TASK INPUT:
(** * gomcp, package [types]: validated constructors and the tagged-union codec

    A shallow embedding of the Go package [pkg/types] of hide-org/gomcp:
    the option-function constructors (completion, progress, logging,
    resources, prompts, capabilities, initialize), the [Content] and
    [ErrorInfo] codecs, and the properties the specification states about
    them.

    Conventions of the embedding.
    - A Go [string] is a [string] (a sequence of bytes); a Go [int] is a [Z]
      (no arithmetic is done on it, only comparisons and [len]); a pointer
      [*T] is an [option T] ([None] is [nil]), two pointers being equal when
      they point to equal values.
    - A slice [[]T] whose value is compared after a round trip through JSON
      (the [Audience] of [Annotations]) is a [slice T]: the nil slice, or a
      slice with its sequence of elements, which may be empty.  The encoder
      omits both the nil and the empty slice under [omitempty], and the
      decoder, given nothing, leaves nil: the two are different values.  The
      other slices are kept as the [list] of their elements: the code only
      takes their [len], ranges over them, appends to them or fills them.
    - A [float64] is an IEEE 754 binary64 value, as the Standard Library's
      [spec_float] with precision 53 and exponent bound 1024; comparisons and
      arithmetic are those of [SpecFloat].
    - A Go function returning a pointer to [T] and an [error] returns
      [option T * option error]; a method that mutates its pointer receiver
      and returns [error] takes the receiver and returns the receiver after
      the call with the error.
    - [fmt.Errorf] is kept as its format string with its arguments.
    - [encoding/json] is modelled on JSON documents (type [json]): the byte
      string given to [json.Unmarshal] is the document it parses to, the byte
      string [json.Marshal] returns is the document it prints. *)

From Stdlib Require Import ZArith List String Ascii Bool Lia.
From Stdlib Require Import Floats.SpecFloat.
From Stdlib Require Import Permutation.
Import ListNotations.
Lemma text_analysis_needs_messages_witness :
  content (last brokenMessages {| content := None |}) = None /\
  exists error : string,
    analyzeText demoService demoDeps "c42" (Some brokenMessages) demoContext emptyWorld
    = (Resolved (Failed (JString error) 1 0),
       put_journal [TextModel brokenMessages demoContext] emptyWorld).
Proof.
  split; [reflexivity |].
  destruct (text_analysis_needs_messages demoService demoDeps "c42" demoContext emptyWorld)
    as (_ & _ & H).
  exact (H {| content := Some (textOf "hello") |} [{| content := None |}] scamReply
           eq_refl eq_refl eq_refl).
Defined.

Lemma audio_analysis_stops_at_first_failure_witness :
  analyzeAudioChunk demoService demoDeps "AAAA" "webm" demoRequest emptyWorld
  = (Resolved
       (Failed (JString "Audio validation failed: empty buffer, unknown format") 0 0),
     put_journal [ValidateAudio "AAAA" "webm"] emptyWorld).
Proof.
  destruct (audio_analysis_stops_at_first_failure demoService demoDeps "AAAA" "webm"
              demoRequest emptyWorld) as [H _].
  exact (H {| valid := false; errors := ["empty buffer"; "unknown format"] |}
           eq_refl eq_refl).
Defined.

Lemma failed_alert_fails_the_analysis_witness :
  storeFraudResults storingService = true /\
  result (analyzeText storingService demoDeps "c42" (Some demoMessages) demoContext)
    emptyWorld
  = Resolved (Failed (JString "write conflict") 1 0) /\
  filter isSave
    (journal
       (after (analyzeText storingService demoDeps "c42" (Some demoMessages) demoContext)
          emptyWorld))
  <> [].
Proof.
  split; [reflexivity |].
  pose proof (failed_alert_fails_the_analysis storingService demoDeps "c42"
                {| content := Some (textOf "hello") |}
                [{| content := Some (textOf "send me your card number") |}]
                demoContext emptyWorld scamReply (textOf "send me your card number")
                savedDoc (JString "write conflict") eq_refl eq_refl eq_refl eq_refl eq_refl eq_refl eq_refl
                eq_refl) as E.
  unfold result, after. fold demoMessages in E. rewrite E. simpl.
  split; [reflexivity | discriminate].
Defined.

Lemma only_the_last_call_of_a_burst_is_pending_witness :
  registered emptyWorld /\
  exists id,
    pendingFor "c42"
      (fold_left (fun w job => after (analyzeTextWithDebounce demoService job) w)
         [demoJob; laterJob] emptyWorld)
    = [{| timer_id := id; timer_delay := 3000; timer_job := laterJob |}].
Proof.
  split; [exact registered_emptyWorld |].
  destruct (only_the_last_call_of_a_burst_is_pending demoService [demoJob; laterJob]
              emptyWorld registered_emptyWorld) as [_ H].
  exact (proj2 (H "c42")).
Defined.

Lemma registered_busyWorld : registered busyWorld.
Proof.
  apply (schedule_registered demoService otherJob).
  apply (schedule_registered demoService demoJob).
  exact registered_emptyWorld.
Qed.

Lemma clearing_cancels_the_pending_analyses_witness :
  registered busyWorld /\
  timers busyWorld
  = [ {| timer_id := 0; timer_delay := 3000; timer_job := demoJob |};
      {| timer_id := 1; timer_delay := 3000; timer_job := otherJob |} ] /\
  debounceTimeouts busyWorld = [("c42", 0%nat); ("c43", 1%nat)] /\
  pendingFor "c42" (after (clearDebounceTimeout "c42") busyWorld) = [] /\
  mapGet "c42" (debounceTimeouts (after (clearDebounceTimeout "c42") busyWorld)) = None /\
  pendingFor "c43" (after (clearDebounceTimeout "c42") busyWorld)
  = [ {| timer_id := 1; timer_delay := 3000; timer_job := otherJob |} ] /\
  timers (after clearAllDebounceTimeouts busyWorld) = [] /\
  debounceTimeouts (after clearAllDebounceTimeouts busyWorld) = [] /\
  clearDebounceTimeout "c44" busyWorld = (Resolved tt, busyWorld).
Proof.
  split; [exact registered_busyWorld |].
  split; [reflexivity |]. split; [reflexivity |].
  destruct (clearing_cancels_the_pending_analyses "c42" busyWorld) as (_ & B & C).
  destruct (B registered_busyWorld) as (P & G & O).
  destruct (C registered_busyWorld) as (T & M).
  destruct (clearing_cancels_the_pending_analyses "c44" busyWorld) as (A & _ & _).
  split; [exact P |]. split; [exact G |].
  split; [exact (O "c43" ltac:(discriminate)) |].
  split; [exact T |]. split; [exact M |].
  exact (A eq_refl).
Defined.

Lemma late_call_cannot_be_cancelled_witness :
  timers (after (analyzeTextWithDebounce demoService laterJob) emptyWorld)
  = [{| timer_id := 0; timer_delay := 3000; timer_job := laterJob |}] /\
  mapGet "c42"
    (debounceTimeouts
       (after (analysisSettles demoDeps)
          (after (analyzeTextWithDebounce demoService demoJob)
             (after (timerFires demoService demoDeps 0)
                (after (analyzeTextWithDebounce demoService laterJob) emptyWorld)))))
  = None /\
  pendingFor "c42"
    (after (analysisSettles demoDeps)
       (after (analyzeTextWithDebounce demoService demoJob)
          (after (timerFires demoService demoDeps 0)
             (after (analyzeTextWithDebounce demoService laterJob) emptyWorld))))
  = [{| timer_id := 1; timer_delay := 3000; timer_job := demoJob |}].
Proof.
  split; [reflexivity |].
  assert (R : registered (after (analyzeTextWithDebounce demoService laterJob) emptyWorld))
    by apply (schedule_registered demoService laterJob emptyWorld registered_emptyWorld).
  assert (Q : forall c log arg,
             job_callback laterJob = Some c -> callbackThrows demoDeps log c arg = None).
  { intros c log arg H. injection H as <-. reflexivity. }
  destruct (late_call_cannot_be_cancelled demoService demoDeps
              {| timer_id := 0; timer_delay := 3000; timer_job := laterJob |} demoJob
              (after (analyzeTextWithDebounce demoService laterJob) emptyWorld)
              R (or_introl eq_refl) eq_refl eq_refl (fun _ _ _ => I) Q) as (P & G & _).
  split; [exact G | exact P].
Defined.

TASK DESCRIPTION: Each line carrying the string "arithmetic" should be copied out from the entries.

OUTPUT:
      (no arithmetic is done on it, only comparisons and [len]); a pointer
      arithmetic are those of [SpecFloat].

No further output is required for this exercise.